Gradient descent vs SGD vs mini-batch SGD?

quangngoc

Gradient Descent (GD), Stochastic Gradient Descent (SGD), and Mini-Batch Stochastic Gradient Descent (Mini-Batch SGD) are optimization algorithms used to train machine learning models, particularly neural networks. They differ in how they update model parameters during training, and each has its advantages and disadvantages. Here's an overview of each:

1. Gradient Descent (GD):

Update Frequency: In GD, the model parameters are updated after computing the gradient of the loss with respect to the entire training dataset. It performs a single update per epoch.
Advantages:
- Converges to the global minimum (given certain conditions) for convex loss functions.
  - Theoretical convergence guarantees.
Disadvantages:
- Slow convergence, especially for large datasets, because it computes gradients using the entire dataset.
  - Memory-intensive for large datasets.

2. Stochastic Gradient Descent (SGD):

Update Frequency: In SGD, the model parameters are updated after computing the gradient of the loss with respect to a single randomly chosen training example. It performs one update per example.
Advantages:
- Faster updates, as it processes one example at a time.
  - Better generalization, as the noise in the updates can help escape local minima.
  - Less memory-intensive compared to GD.
Disadvantages:
- Highly noisy updates can lead to oscillations in the loss function and slow convergence.
  - May not converge to the global minimum for non-convex loss functions.

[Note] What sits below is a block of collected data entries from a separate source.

(** ** [dbLockerPrepare] *)

Lemma prepare_safe precs snap0 st : zlen precs + 1 < K -> (exists r, Some r ∈ precs) ->
  (forall r, Some r ∈ precs -> is_Some (recs st !! r) /\ is_Some (lrs st !! r)) ->
  safe_t (p_dbLockerPrepare t i precs) (lko i (fun _ => 0) [] snap0) st (fun lk o' st' => exists snap,
    ready lk snap st' /\ map plr (refs lk) ≡ₚ precs /\ o' = lko i (nref (refs lk)) [] snap /\
    (exists c, recomputeCnt st <= c <= recomputeCnt st' /\ below lim c) /\ stays none st st').
Proof.
  intros HK Hso Hp. unfold p_dbLockerPrepare. set (rs := map (fun p => mkRef p None) precs).
  assert (Erp : map plr rs = precs) by (unfold rs; rewrite map_map; apply map_id).
  assert (Hlen : zlen rs = zlen precs) by (unfold rs; by rewrite length_map).
  eapply safe_bind with (Q' := fun cnt o' st' => 0 <= cnt <= recomputeCnt st' /\ cnt < 2 ^ 64 - 1 /\
    o' = lko i (fun _ => 0) [] snap0 /\ recomputeCnt st <= cnt /\ below lim cnt /\ stays none st st').
  { apply safe_get_roomy. intros os j st1 Hj I Hr [[_ Hw] Hb]. exists (recomputeCnt st1). eexists.
    split; [done|]. split; [by apply idle_step|]. pose proof (co_cnt _ _ _ (ci_core _ _ _ I)).
    do 2 (split; [lia|]). split; [done|]. split; [apply (re_cnt _ _ _ Hr)|]. split; [done|]. eapply stays_none. by apply rely_stays. }
  intros cnt o' st1 (Hc & Hc2 & -> & Hc3 & Hb & S1).
  eapply safe_bind with (Q' := fun v o' st' => v = rs /\ o' = lko i (fun _ => 0) [] snap0 /\ stays none st1 st').
  { apply safe_get. intros os j st2 Hj I Hr. exists rs. assert (S2 : stays none st1 st2) by (eapply stays_none; by apply rely_stays).
    split; [|done]. apply prepare_refs_spec. apply Forall_forall. intros [r|] Hin; [|done]. intros r' [= <-].
    destruct (Hp r Hin) as [H1 H2]. split; [by apply (sy_rdom _ _ _ S2), (sy_rdom _ _ _ S1)|].
    by apply (sy_dom _ _ _ S2), (sy_dom _ _ _ S1). }
  intros v o' st2 (-> & -> & S2). assert (S12 : stays none st st2) by (by transitivity st1).
  set (lk := mkLocker i [] (wrap_u 64 (cnt - 1)) rs).
  assert (Hw : wrap_u 64 (cnt - 1) < recomputeCnt st2 \/ wrap_u 64 (cnt - 1) = 2 ^ 64 - 1).
  { pose proof (sy_cnt _ _ _ S2). unfold wrap_u. destruct (decide (cnt = 0)) as [->|]; [by right|left].
    rewrite Z.mod_small by lia. lia. }
  replace (lko i (fun _ => 0) [] snap0) with (lko i (nref (refs lk)) [] snap0).
  2: { apply lko_ext; [|done]. intros x. unfold lk, rs. simpl. apply nref_none. }
  eapply safe_bind; [apply (update_refs_safe K lim t i lk snap0 st2)|].
  - right. split; [|done]. unfold lk, rs. simpl. apply Forall_map. by apply Forall_true.
  - intros ref r Hin Er. apply (sy_dom _ _ _ S12). apply Hp. rewrite <- Erp. apply list_elem_of_fmap. eauto.
  - unfold lk. cbn [refs]. lia.
  - intros [c lk1] o' st3 (snap & Hk & -> & El & Em & P & _ & S3). cbn [snd] in *. exists snap.
    assert (S13 : stays none st st3) by (by transitivity st2).
    assert (P' : map plr (refs lk1) ≡ₚ precs) by (rewrite P; unfold lk; cbn [refs]; by rewrite Erp).
    split; [|split; [done|split; [done|split; [|done]]]].
    2: { exists cnt. pose proof (sy_cnt _ _ _ S2). pose proof (sy_cnt _ _ _ S3). split; [lia|done]. }
    split; try done.
    + by left.
    + intros ref r Hin Er. apply (sy_dom _ _ _ S13). apply Hp. rewrite <- P'. apply list_elem_of_fmap. eauto.
    + destruct Hso as [r Hr]. exists r. by rewrite P'.
    + rewrite <- (length_map plr (refs lk1)), P'. lia.
Qed.
End Hold.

3. Mini-Batch Stochastic Gradient Descent (Mini-Batch SGD):

Update Frequency: Mini-Batch SGD strikes a balance between GD and SGD. It divides the training dataset into smaller random subsets (mini-batches) and computes the gradient of the loss with respect to each mini-batch. It performs one update per mini-batch.
Advantages:
- Faster convergence than GD while being less noisy than pure SGD.
  - Suitable for both small and large datasets, as you can adjust the mini-batch size.
  - Good generalization, as it benefits from the noise in updates.
  - Widely used in deep learning training.
Disadvantages:
- Requires tuning the mini-batch size, which is a hyperparameter.
  - May not converge to the global minimum for non-convex loss functions.

Comparison:

Convergence Speed: GD is the slowest, followed by Mini-Batch SGD and then pure SGD. Mini-Batch SGD often achieves faster convergence than GD due to its intermediate update frequency.
Generalization: Mini-Batch SGD and SGD typically achieve better generalization than GD, thanks to the noise introduced by the random sampling of examples. This noise can help the optimization process escape local minima.
Memory Usage: GD requires the most memory because it processes the entire dataset at once. Mini-Batch SGD is less memory-intensive, and SGD is the least memory-intensive as it operates on one example at a time.
Practical Use: Mini-Batch SGD is the most commonly used optimization algorithm in deep learning due to its balance between convergence speed and generalization.

The choice between these optimization algorithms depends on factors like the dataset size, available memory, and desired training speed. Mini-Batch SGD is a popular choice for training deep neural networks because it combines the advantages of both GD and pure SGD while mitigating their drawbacks.